SUMMARY Phytophthora infestans is a pathogenic oomycete that causes the infamous potato late blight disease. Resistance (R) genes from diverse Solanum species encode intracellular receptors that trigger effective defense responses upon the recognition of cognate RXLR avirulence (Avr) effector proteins. To deploy these R genes in a durable fashion in agriculture, we need to understand the mechanism of effector recognition and the way the pathogen evades recognition. In this study, we cloned 16 allelic variants of the Rpi‐chc1 gene from Solanum chacoense and other Solanum species, and identified the cognate P. infestans RXLR effectors. These tools were used to study effector recognition and co‐evolution.
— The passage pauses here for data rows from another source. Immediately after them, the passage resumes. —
Lemma take_ids n (l : list Toast) x : x ∈ Toast.id <$> take n l -> x ∈ Toast.id <$> l.
Proof. intros H. rewrite <- (take_drop n l), fmap_app. apply elem_of_app. by left. Qed.

Lemma take_distinct {A} n (l : list A) : NoDup l -> NoDup (take n l).
Proof. rewrite <- (take_drop n l) at 1. by intros [? _]%NoDup_app. Qed.

Lemma enqueue_ok now id toast q :
  queue_ok q -> id <> "" -> keyById q !! id = None -> toast_key toast <> "" ->
  queue_ok (snd (enqueueToast now id toast q)).
Proof.
  intros Hq Hne Hid Hkey. unfold enqueueToast.
  destruct (truthy (opt_default (activeKeys q !! toast_key toast) "")) eqn:EA; [done |].
  destruct (cooling q _ now _); [done |]. cbn [snd].
  assert (activeKeys q !! toast_key toast = None) as HA.
  { destruct (activeKeys q !! toast_key toast) as [a |] eqn:E; [| done].
    apply (ok_names q Hq) in E as [_ ?]. by destruct a. }
  pose proof (fun i => proj1 (ok_timers q Hq i)) as HT.
  destruct Hq as [H1 H2 H3 H4 H5 H6 H7 H8]. split; unfold shown; cbn [toasts timers activeKeys keyById armed handle].
  - intros key' id'. rewrite !lookup_insert_Some, H1. split; [| naive_solver].
    intros [[<- <-] | [Hn Hk]]; [by left |]. right. split; [| done]. intros <-. congruence.
  - intros key' id' [[<- <-] | [_ H]]%lookup_insert_Some; [done | by apply H2 in H].
  - intros id'. rewrite !lookup_insert_is_Some, H3. naive_solver.
  - intros t id'. rewrite lookup_insert_Some. setoid_rewrite lookup_insert_Some. rewrite H4. split.
    + intros [[<- <-] | [Hn [d Hd]]]; [eexists; by left |]. exists d. right. split; [| done].
      intros <-. assert (handle q < handle q)%nat by eauto. lia.
    + intros (d & [[<- [= <- _]] | [Hn Hd]]); [by left |]. right. split; [| by exists d].
      intros <-. assert (is_Some (timers q !! id)) as [? ?]%HT by (eexists; apply H4; eauto). congruence.
  - intros t [x [[<- _] | [_ Hx]]%lookup_insert_Some]; [lia |].
    assert (t < handle q)%nat by eauto. lia.
  - intros id' Hs%take_ids. cbn in Hs. apply elem_of_cons in Hs as [-> | Hs].
    + rewrite lookup_insert_eq. eauto.
    + apply lookup_insert_is_Some. destruct (decide (id = id')); [by left | right; eauto].
  - rewrite fmap_take. apply take_distinct. cbn. apply NoDup_cons. split; [| done].
    intros [? ?]%H6. congruence.
  - rewrite length_take. lia.
Qed.

Lemma queue_reachable_ok q : reachable q -> queue_ok q.
Proof.
  revert q. apply rtc_ind_r; [apply initial_ok |]. intros q q' _ Hs Hq. inversion Hs; subst.
  - by apply enqueue_ok.
  - by apply dismiss_ok.
  - apply fire_dismiss in H as (id & d & _ & ->); [by apply dismiss_ok | done].
Qed.

Lemma lookup_foldr_delete (m : gmap nat (string * Z)) (l : list nat) t :
  foldr delete m l !! t = if decide (t ∈ l) then None else m !! t.
Proof.
  induction l as [| x l IH]; [by rewrite decide_False by apply not_elem_of_nil |]. cbn.
  destruct (decide (t = x)) as [-> | Hn].
  - rewrite lookup_delete_eq. by rewrite decide_True by left.
  - rewrite lookup_delete_ne, IH by done. apply decide_ext. rewrite elem_of_cons. naive_solver.
Qed.

(** A toast left over when the queue is unmounted has no timer. *)
Lemma unmount_armed q : queue_ok q -> armed (unmount q) = ∅.
Proof.
  intros Hq. apply map_eq. intros t. rewrite lookup_empty. cbn. rewrite lookup_foldr_delete.
  destruct (decide _) as [| Hn]; [done |].
  destruct (armed q !! t) as [[id d] |] eqn:E; [| done]. exfalso. apply Hn.
  assert (timers q !! id = Some t) as Ht by (apply (ok_armed q Hq); eauto).
  apply list_elem_of_fmap. exists (id, t). split; [done |]. by apply elem_of_map_to_list.
Qed.

(** * Properties *)

(** C33: notifications are bounded, distinct and temporary. In every reachable
    queue at most five toasts are shown, no two with one id; two toasts that are
    active have different keys; every toast shown has one armed timer, and when
    that timer fires the toast is gone; and unmounting leaves no timer. *)
Theorem toast_queue_sound q :
  reachable q ->
  (length (toasts q) <= 5)%nat /\ NoDup (Toast.id <$> toasts q) /\
  (forall id1 id2 key, keyById q !! id1 = Some key -> keyById q !! id2 = Some key -> id1 = id2) /\
  (forall id, shown q id ->
     exists timer d,
       armed q !! timer = Some (id, d) /\
       fire timer q = Some (dismissToast id q) /\ ~ shown (dismissToast id q) id) /\
  armed (unmount q) = ∅.
Proof.
  intros Hq%queue_reachable_ok. split_and!; [apply Hq | apply Hq | | | by apply unmount_armed].
  - intros id1 id2 key H1%(ok_keys q Hq) H2%(ok_keys q Hq). congruence.
  - intros id Hs. apply (ok_shown q Hq) in Hs as [key Hk].
    destruct (dismiss_active id q key Hq Hk) as (timer & Ht & _ & E).
    assert (exists d, armed q !! timer = Some (id, d)) as [d Ha] by by apply (ok_armed q Hq).
    exists timer, d. split_and!; [done | |].
    + assert (is_Some (fire timer q)) as [q' Hf] by (unfold fire; rewrite Ha; eauto).
      rewrite Hf. apply fire_dismiss in Hf as (id' & d' & Ha' & ->); [| done]. congruence.
    + rewrite E. unfold shown. cbn. by intros [_ ?]%filter_ids.
Qed.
Functional and non‐functional alleles of Rpi‐chc1 encode coiled‐coil nucleotide‐binding leucine‐rich repeat (CNL) proteins, being the first described representatives of the CNL16 family. These alleles have distinct patterns of RXLR effector recognition. While Rpi‐chc1.1 recognized multiple PexRD12 (Avrchc1.1) proteins, Rpi‐chc1.2 recognized multiple PexRD31 (Avrchc1.2) proteins, both belonging to the PexRD12/31 effector superfamily. Domain swaps between Rpi‐chc1.1 and Rpi‐chc1.2 revealed that overlapping subdomains in the leucine‐rich repeat (LRR) domain are responsible for the difference in effector recognition. This study showed that Rpi‐chc1.1 and Rpi‐chc1.2 evolved to recognize distinct members of the same PexRD12/31 effector family via the LRR domain. The biased distribution of polymorphisms suggests that exchange of LRRs during host–pathogen co‐evolution can lead to novel recognition specificities. These insights will guide future strategies to breed durable resistant varieties. Significance statement In this manuscript the cloning of novel late blight resistance genes and their cognate effectors is described. The mechanism of recognition, host pathogen co‐evolution, and implications for deployment of the knowledge in agriculture are discussed.